Passing the “official” dedication marker and start of the Big Rapids Riverwalk, we crossed a short bridge and skirted around a school to a longer bridge, this one across the Muskegon River itself. Beneath it were some Class II rapids and an island that the bridge hovered over.
As it made a sharp turn and went uphill, I slowed down as I saw something skitter around on the asphalt like a lizard. Lizards don’t live this far north, so I figured it was a bird. Then I saw the tail. Chipmunk! It moved as quickly as I did, so no photo. We don’t have them at home, so it’s delightful to see them.
An outfitter with stacks of canoes and kayaks was at the base of the bluff where we came to our first actual road crossing and had to scout where the trail went next. It jogged left to enter Swede Hill Park, resuming its riverfront views.
A swale cradled a swamp, and I could see a boardwalk on the river side. I hopped off the bike and went to look, seeing more rapids in the river. John met a fellow wearing a Marco Island t-shirt and that sparked a conversation.

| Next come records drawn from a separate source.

(** The [-] of the format *)
Definition dash (l : list character) : option (list character) :=
  match l with
  | c :: rest => if code c =? 45 then Some rest else None
  | [] => None
  end.

(** [%Y]: [\d\d\d\d] *)
Definition year_group : group :=
  fun l =>
    match l with
    | a :: b :: c :: d :: rest =>
        match any_digit a, any_digit b, any_digit c, any_digit d with
        | Some y1, Some y2, Some y3, Some y4 =>
            Some (1000 * y1 + 100 * y2 + 10 * y3 + y4, rest)
        | _, _, _, _ => None
        end
    | _ => None
    end.

(** [%m]: [1[0-2]|0[1-9]|[1-9]] *)
Definition month_group : list group :=
  [two (within 1 1) (within 0 2); two (within 0 0) (within 1 9);
   one (within 1 9)].

(** [%d]: [3[0-1]|[1-2]\d|0[1-9]|[1-9]| [1-9]] *)
Definition day_group : list group :=
  [two (within 3 3) (within 0 1); two (within 1 2) any_digit;
   two (within 0 0) (within 1 9); one (within 1 9); two blank (within 1 9)].

(** The month, the [-] and the day: the month, the day and what the
    pattern leaves of the text *)
Definition month_and_day (l : list character)
  : option (Z * Z * list character) :=
  first_match month_group l
    (fun m l1 =>
       match dash l1 with
       | Some l2 => first_match day_group l2 (fun d l3 => Some (m, d, l3))
       | None => None
       end).

(** [format_regex.match(data_string)] for the format ['%Y-%m-%d'] *)
Definition regex_match (l : list character)
  : option (Z * Z * Z * list character) :=
  match year_group l with
  | Some (y, l1) =>
      match dash l1 with
      | Some l2 =>
          match month_and_day l2 with
          | Some (m, d, rest) => Some (y, m, d, rest)
          | None => None
          end
      | None => None
      end
  | None => None
  end.
(** The whole pattern, at the start of [s]. *)
Definition matchHere (s : jsstring) : option jsstring :=
  if startsWith s fence then tagCapture (skipn 3 s) else None.

(** [content.match(...)]: the leftmost match; [Some m] stands for the match
    array, [m] being its element 1, and [None] for [null]. *)
Fixpoint codeBlockMatch (content : jsstring) : option jsstring :=
  match matchHere content with
  | Some m => Some m
  | None =>
      match content with
      | [] => None
      | _ :: r => codeBlockMatch r
      end
  end.

(** ** parseJsonResponse *)

(** The text handed to [JSON.parse]. *)
Definition jsonStr (content : jsstring) : jsstring :=
  match codeBlockMatch content with
  | Some m => trim m
  | None => content
  end.

Definition parseJsonResponse (content : jsstring) : value :=
  match parse (jsonStr content) with
  | Normal v => v
  | Throw _ => JObj []
  end.

(** ** normalizeCategorizationResult *)

(** [typeof x === 'string' && x.trim() ? x.trim() : otherwise] *)
Definition trimmedOr (x : property) (otherwise : jsstring) : jsstring :=
  match x with
  | Some (JStr s) => if truthy (trim s) then trim s else otherwise
  | _ => otherwise
  end.

(** [x === 'Angry'] *)
Definition isAngryLiteral (x : property) : bool :=
  match x with
  | Some (JStr s) => JsString.eqb s (js "Angry")
  | _ => false
  end.

Definition synthesizedReasoning (category sentiment : jsstring)
  (priority_score : number) : jsstring :=
  js "Category: " ++ category ++ js ", Sentiment: " ++ sentiment
  ++ js ", Priority: " ++ NumberToString priority_score ++ js ".".

Definition normalizeCategorizationResult (parsed : value)
  : completion ClassificationResult :=
  c <- Get parsed (js "category") ;;
  let category := trimmedOr c (js "Unknown") in
  s <- Get parsed (js "sentiment") ;;
  let sentiment := if isAngryLiteral s then js "Angry" else js "Neutral" in
  p <- Get parsed (js "priority_score") ;;
  n <- ToNumber p ;;
  let priority_score :=
    if negb (isInteger n) || lt n (of_Z 1) || gt n (of_Z 5) then of_Z 3
    else n in
  r <- Get parsed (js "reasoning") ;;
  let reasoning :=
    trimmedOr r (synthesizedReasoning category sentiment priority_score) in
  Normal {| category := category;
            sentiment := sentiment;
            priority_score := priority_score;
            reasoning := reasoning |}.

(** ** getMockCategorization *)

Definition angryIndicators : list jsstring :=
  map js [ "angry"; "furious"; "outraged"; "unacceptable"; "worst";
           "terrible"; "horrible"; "!!!"; "urgent"; "asap";
           "immediately" ]%string.
(** The lines of the text file. *)
Definition pdf_page_line (pages : string) : string := "PDF_PAGE: " ++ pages.
Definition table_id_line (table_id : string) : string := "TABLE_ID: " ++ table_id.
Definition title_line (title : string) : string := "TITLE: " ++ title.
Definition item_line (item : string) : string := "- " ++ item.
Definition row_line (row : list string) : string := "- " ++ Py.join " | " row.

(** [write_table(table_id, title, pdf_pages, columns, rows, footnotes,
    metadata)]. *)
Definition write_table (table_id title : string) (pdf_pages : list Z)
    (columns : list string) (rows : list (list string)) (footnotes : list string)
    (metadata : option TableMetadata) : result TableFiles :=
  pages ← format_pdf_pages pdf_pages;
  let lines :=
    ([pdf_page_line pages; table_id_line table_id; title_line title; ""; "COLUMNS:"]
     ++ map item_line columns
     ++ [""; "ROWS:"]
     ++ map row_line rows
     ++ [""; "FOOTNOTES:"]
     ++ map item_line footnotes)%list in
  Return {| tf_table_id := table_id;
            tf_txt := lines;
            tf_csv := columns :: rows;
            tf_json_pdf_pages := pdf_pages;
            tf_json_table_id := table_id;
            tf_json_title := title;
            tf_json_columns := columns;
            tf_json_rows := rows;
            tf_json_footnotes := footnotes;
            tf_json_metadata := metadata |}.

(** Warnings added to the page entry by the table block. *)
Inductive Warning : Type :=
| TABLE_LABEL_MISSING (page_num : Z) (bbox : BBox)
| TABLE_CONTINUED_WITHOUT_PRIOR (page_num : Z) (table_id : string)
| TABLE_TITLE_MISSING (page_num : Z) (table_id : string).

(** The table variables of [main]. *)
Record TableState : Type := {
  pending_table : option Pending.t;
  last_table_id_by_base : gmap string string;
  tables_extracted : Z;
  table_files : list TableFiles
}.

Definition initial_tables : TableState :=
  {| pending_table := None; last_table_id_by_base := ∅;
     tables_extracted := 0%Z; table_files := [] |}.

(** A page as the table block sees it. *)
Record TablePage : Type := {
  tp_page_num : Z;
  tp_page_width : Q;
  tp_page_height : Q;
  tp_chosen_rotation : Z;
  tp_tables : list ExtractedTable;
  tp_label_lines_original : list Line;
  tp_rotated_label_lines : list Line;
  tp_ordered_lines : list Line
}.

(** [write_table(pending...)], [tables_extracted += 1],
    [pending_table = None]. *)
Definition finalize_pending (p : Pending.t) (st : TableState) : result TableState :=
  files ← write_table (Pending.table_id p) (Pending.title p) (Pending.pdf_pages p)
            (Pending.columns p) (Pending.rows p) (Pending.footnotes p)
            (Some (Pending.metadata p));
  Return {| pending_table := None;
            last_table_id_by_base := last_table_id_by_base st;
            tables_extracted := (tables_extracted st + 1)%Z;
            table_files := (table_files st ++ [files])%list |}.

Definition continuation_error (page_num : Z) (detail : string) : RuntimeError :=
  format_error "TABLE_CONTINUATION" (Some page_num) detail.

(** The block [if pending_table and not tables] of [main]: a page without
    table grids while a table is pending. *)
Definition page_without_grids (pg : TablePage) (p : Pending.t) (st : TableState)
    : result TableState :=
  let continued_marker_present :=
    has_continued_marker (tp_label_lines_original pg) (Pending.table_id p) in
  let carryover :=
    carryover_label_present (tp_label_lines_original pg) (Pending.table_id p) in
  if continued_marker_present
  then Raise (continuation_error (tp_page_num pg)
                ("Continuation label found without table grid for TABLE "
                 ++ Pending.table_id p ++ "."))
  else if carryover
  then Raise (continuation_error (tp_page_num pg)
                ("Carryover TABLE label found without grid for TABLE "
                 ++ Pending.table_id p ++ "."))
  else finalize_pending p st.
(** * Mini Audit Trail Generator: the backend server, embedded and verified

    A shallow embedding of the Express backend (tokenizer, word differ,
    version-entry builder and the [/save-version] handler) together with
    the properties its specification states about it.

    JavaScript strings are sequences of UTF-16 code units; they are
    modelled as [list N].  The counting objects of the differ are plain
    object literals, so property reads fall back on [Object.prototype];
    that fallback is part of the model. *)

From Stdlib Require Import ZArith NArith Ascii String DecimalString.
From stdpp Require Import gmap list.

Local Open Scope Z_scope.
Set Warnings "-register-all,-clear-no-such-hyp".

(** ** JavaScript strings *)

Abbreviation jsstring := (list N) (only parsing).

(** A literal, code unit by code unit (all literals used here are ASCII). *)
Definition js (s : string) : jsstring := N_of_ascii <$> list_ascii_of_string s.

(** [WhiteSpace] and [LineTerminator] code units: what [String.prototype.trim]
    strips and what the regular-expression class [\s] matches. *)
Definition is_ws (c : N) : bool :=
  bool_decide (c ∈ [9; 10; 11; 12; 13; 32; 160; 5760; 8232; 8233; 8239; 8287;
                    12288; 65279]%N)
  || ((8192 <=? c) && (c <=? 8202))%N.

(** ** JavaScript values that occur in the differ *)

Inductive jsprim : Type :=
| PNum (n : Z)                (* a Number holding an integer *)
| PStr (s : jsstring).        (* a String *)

Inductive jsval : Type :=
| Prim (p : jsprim)
| Builtin (src : jsstring).   (* a built-in object; [src] is the string that
                                 ToPrimitive yields for it *)

(** ToBoolean *)
Definition js_truthy (v : jsval) : bool :=
  match v with
  | Prim (PNum n) => negb (n =? 0)
  | Prim (PStr s) => negb (bool_decide (s = []))
  | Builtin _ => true
  end.

(** [x || d], where [None] stands for [undefined] *)
Definition js_or (x : option jsval) (d : jsval) : jsval :=
  match x with
  | Some v => if js_truthy v then v else d
  | None => d
  end.

(** ToPrimitive: a built-in object's [valueOf] returns the object itself,
    so its [toString] decides. *)
Definition ToPrimitive (v : jsval) : jsprim :=
  match v with
  | Prim p => p
  | Builtin src => PStr src
  end.

(** Number::toString on integers *)
Definition Z_to_jsstring (n : Z) : jsstring :=
  js (NilZero.string_of_int (Z.to_int n)).

Definition ToString (p : jsprim) : jsstring :=
  match p with
  | PNum n => Z_to_jsstring n
  | PStr s => s
  end.

Definition is_digit (c : N) : bool := ((48 <=? c) && (c <=? 57))%N.

Fixpoint digits_value (acc : Z) (s : jsstring) : option Z :=
  match s with
  | [] => Some acc
  | c :: s' =>
      if is_digit c then digits_value (10 * acc + (Z.of_N c - 48)) s' else None
  end.

Fixpoint drop_ws (s : jsstring) : jsstring :=
  match s with
  | c :: s' => if is_ws c then drop_ws s' else s
  | [] => []
  end.

(** [String.prototype.trim] *)
Definition trim (s : jsstring) : jsstring := rev (drop_ws (rev (drop_ws s))).

(** StringToNumber, for the signed decimal integer literals; [None] is NaN.
    The remaining literal forms (fractions, exponents, radix prefixes,
    [Infinity]) are read as NaN here; none of them starts with the letters
    the differ's strings start with. *)
Definition StringToNumber (s : jsstring) : option Z :=
  match trim s with
  | [] => Some 0
  | c :: s' =>
      if (c =? 43)%N then
        if bool_decide (s' = []) then None else digits_value 0 s'
      else if (c =? 45)%N then
        if bool_decide (s' = []) then None else Z.opp <$> digits_value 0 s'
      else digits_value 0 (c :: s')
  end.

Definition ToNumber (p : jsprim) : option Z :=
  match p with
  | PNum n => Some n
  | PStr s => StringToNumber s
  end.

(** [a + b]: concatenation as soon as one primitive operand is a string *)
Definition js_add (a b : jsval) : jsprim :=
  match ToPrimitive a, ToPrimitive b with
  | PNum x, PNum y => PNum (x + y)
  | pa, pb => PStr (ToString pa ++ ToString pb)
  end.

(** [a - b]; [None] is NaN *)
Definition js_sub (a b : jsval) : option Z :=
  match ToNumber (ToPrimitive a), ToNumber (ToPrimitive b) with
  | Some x, Some y => Some (x - y)
  | _, _ => None
  end.

(** Code-unit-wise [x < y] on strings *)
Fixpoint str_lt (x y : jsstring) : bool :=
  match x, y with
  | _, [] => false
  | [], _ :: _ => true
  | a :: x', b :: y' => (a <? b)%N || ((a =? b)%N && str_lt x' y')
  end.

(** [a > b] *)
Definition js_gt (a b : jsval) : bool :=
  match ToPrimitive a, ToPrimitive b with
  | PStr x, PStr y => str_lt y x
  | pa, pb =>
      match ToNumber pa, ToNumber pb with
      | Some x, Some y => y <? x
      | _, _ => false
      end
  end.

(** ** Object literals used as dictionaries *)

(** The properties every object literal inherits from [Object.prototype],
    each with the function it names ([constructor] is [Object]). *)
Definition object_prototype_functions : list (string * string) :=
  [ ("constructor", "Object");
    ("__defineGetter__", "__defineGetter__");
    ("__defineSetter__", "__defineSetter__");
    ("hasOwnProperty", "hasOwnProperty");
    ("__lookupGetter__", "__lookupGetter__");
    ("__lookupSetter__", "__lookupSetter__");
    ("isPrototypeOf", "isPrototypeOf");
    ("propertyIsEnumerable", "propertyIsEnumerable");
    ("toString", "toString");
    ("valueOf", "valueOf");
    ("toLocaleString", "toLocaleString") ]%string.

Definition native_function_source (name : string) : jsstring :=
  js ("function " ++ name ++ "() { [native code] }")%string.

Definition proto_key : jsstring := js "__proto__".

Seems he was a local who spent winters in Florida. He pointed out some former pieces of a dam that had been removed from this spot. He suggested we stop upriver to see the bigger rapids. In all, the Muskegon River drops 18 feet through the city, making for many series of rapids along this trail.
After a traverse of a grassy area where a mill used to be, the trail entered the woods and looped through another park, Northend Riverside Park. Here, people were enjoying the picnic area and playground, walking their dogs along the path.
Heading back into the lush deciduous forest, the asphalt ribbon led us past a sign we had to chuckle at before it crossed a minor road and ended at the intersection of a frisbee golf course and a major bike trail, the White Pine Trail. Since we had another ride planned today, we only went a short ways along the White Pine Trail, far enough to notice the bounty of blackberries and poison ivy along its edges.
John rode out on a bridge while I parked my bike and climbed down a series of steps. I carefully tiptoed between poison ivy and poison oak to reach a gravel bar along the creek.
We’d stopped for a lot of photos on the way out, and that was a good thing, as the wind picked up and the skies grayed over. Our return ride was much brisker, with only a few stops at scenic overlooks and the rapids that once were behind the dam.
Crossing at Swede Hill, I saw a bushy reddish squirrel, a new one for me. We encountered many more cyclists, joggers, and walkers on the return trip. It was a leisurely 6.3 mile round trip, a pleasant serendipitous find.